Это была гитара… и она выглядела прекрасно! Чудесно, восхитительно, по-настоящему привлекательно. Ёж никогда бы не подумал, что предмет может вызывать столь бурные чувства. Но она вызывала: своей грушевидной формой, рождающей многочисленные ассоциации; натуральным дубовым цветом, который не подделаешь, — он ясно свидетельствовал: Дубнер сделал гитару из того куска, что «пытался» пришибить Ёжика. Довольно толстые, но не чрезмерно, металлические струны золотого оттенка тянулись от нижнего порожка к колкам, и почему-то при взгляде на струны представлялись зверьки, воздевшие лапы к облакам, о чём-то просящие. Ниже лежало что-то чёрное, с маленькими магнитами, скруглённое по бокам и прямых линий сверху и снизу. Чёрный же трёхпозиционный рычажок располагался ближе к краю.
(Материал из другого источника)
(* ===== verification/Cli.v ===== *)
(** * The command line (src/main.go)

    The cost filter, the table of subcommands, Go's [flag.FlagSet.Parse] as
    [main] uses it, and [main] up to the point where the capture starts. *)

From S2P Require Import Prelude GoBytes GoStrings Unicode.

(** ** The cost filter *)

Definition plus : list byte := [Byte.x2b].
Definition minus : list byte := [Byte.x2d].
Definition dashes2 : list byte := [Byte.x2d; Byte.x2d].
Definition equals : list byte := [Byte.x3d].

(** [if threshold, err := strconv.ParseInt(s, 10, 64); err == nil { return f(threshold) }]
    and the code behind it. *)
Definition threshold (s : list byte) (f : Z → bool) (next : bool) : bool :=
  match Atoi s with Some t => f t | None => next end.

Definition matchCost (ms : Z) (filter : list byte) : bool :=
  let filter := TrimSpace filter in
  if str_eqb filter [] then true
  else
    (* Exact match *)
    let exact := threshold filter (λ t, ms =? t) true in
    (* "50-200" *)
    let range :=
      if Contains filter minus then
        match SplitN2 filter minus with
        | [lo; hi] =>
            match Atoi lo, Atoi hi with
            | Some minVal, Some maxVal => (minVal <=? ms) && (ms <=? maxVal)
            | _, _ => exact
            end
        | _ => exact
        end
      else exact in
    (* "100-" or "-100" *)
    let at_most_prefix :=
      if HasPrefix filter minus && negb (Contains (zdrop 1 filter) minus)
      then threshold (zdrop 1 filter) (λ t, ms <=? t) range else range in
    let at_most :=
      if HasSuffix filter minus
      then threshold (TrimSuffix filter minus) (λ t, ms <=? t) at_most_prefix else at_most_prefix in
    (* "100+" or "+100" *)
    let at_least_prefix :=
      if HasPrefix filter plus
      then threshold (TrimPrefix filter plus) (λ t, t <=? ms) at_most else at_most in
    if HasSuffix filter plus
    then threshold (TrimSuffix filter plus) (λ t, t <=? ms) at_least_prefix else at_least_prefix.

(** ** The configuration *)

Record GlobalConfig := mkGlobal {
  Interface : list byte; IP : list byte; Port : Z; OutputDir : list byte;
  Level : list byte; PcapFile : list byte; global_Cost : list byte }.

(** [&GlobalConfig{Level: "all"}] with the defaults its flags write. *)
Definition new_GlobalConfig : GlobalConfig := mkGlobal (gs "any") [] 0 [] (gs "all") [] [].

Definition set_Interface x g := mkGlobal x (IP g) (Port g) (OutputDir g) (Level g) (PcapFile g) (global_Cost g).
Definition set_IP x g := mkGlobal (Interface g) x (Port g) (OutputDir g) (Level g) (PcapFile g) (global_Cost g).
Definition set_Port x g := mkGlobal (Interface g) (IP g) x (OutputDir g) (Level g) (PcapFile g) (global_Cost g).
Definition set_OutputDir x g := mkGlobal (Interface g) (IP g) (Port g) x (Level g) (PcapFile g) (global_Cost g).
Definition set_Level x g := mkGlobal (Interface g) (IP g) (Port g) (OutputDir g) x (PcapFile g) (global_Cost g).
Definition set_PcapFile x g := mkGlobal (Interface g) (IP g) (Port g) (OutputDir g) (Level g) x (global_Cost g).

Record ProtoConfig := mkProto {
  Protocol : list byte;
  DubboService : list byte; DubboMethod : list byte; DubboShowBody : bool;
  RedisKey : list byte; RedisCommand : list byte;
  RMQCode : Z;
  MySQLCommand : list byte; MySQLQuery : list byte;
  MongoOpCode : Z;
  Cost : list byte }.

Definition new_ProtoConfig : ProtoConfig := mkProto [] [] [] false [] [] 0 [] [] 0 [].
Электрик-парапсихолог хотел, наверное, помочь, но добился обратного: Ёжик перестал что-либо понимать. Если это гитара, почему она настолько странно выглядит? Дырки в корпусе нет – возникнет ли резонанс?.. Хм-м, откуда он взял это слово, «резонанс»? Неизвестно из каких далей пришло знание и насчёт реверберации. Ну, это всё второстепенно, важнее, есть ли у гитары сустейн при отсутствии дыры в деке? Это же не классическая или акустическая гитара, она похожа, скорее, на… электрическую! Ёжик задрожал при одной мысли об этом: неужто электрогитары сегодня существуют? Неужто они когда-то на самом деле были, а не остались в мировой памяти лишь как давние, полупозабытые сказки? Они ведь никому не нужны: кто мечтает об электрических гитарах? Разве что роботы, усложнившиеся и уверенно шагавшие вперёд, а в последние годы даже обгоняющие сами себя.
— Гитара, — с выражением зомби повторил Ёжик.
Дубнер понял, что надо взбодрить приятеля; ущипнул за лапу, подождал, пока короткохвостый ойкнет и потрёт предплечье, после чего сказал:
— Это действительно она, что бы ты ни думал. Уж постарайся не упасть в обморок, когда я кое-что о ней расскажу. Обещаешь?
— Постараюсь, — уже не испуганно, а настороженно среагировал Ёжик.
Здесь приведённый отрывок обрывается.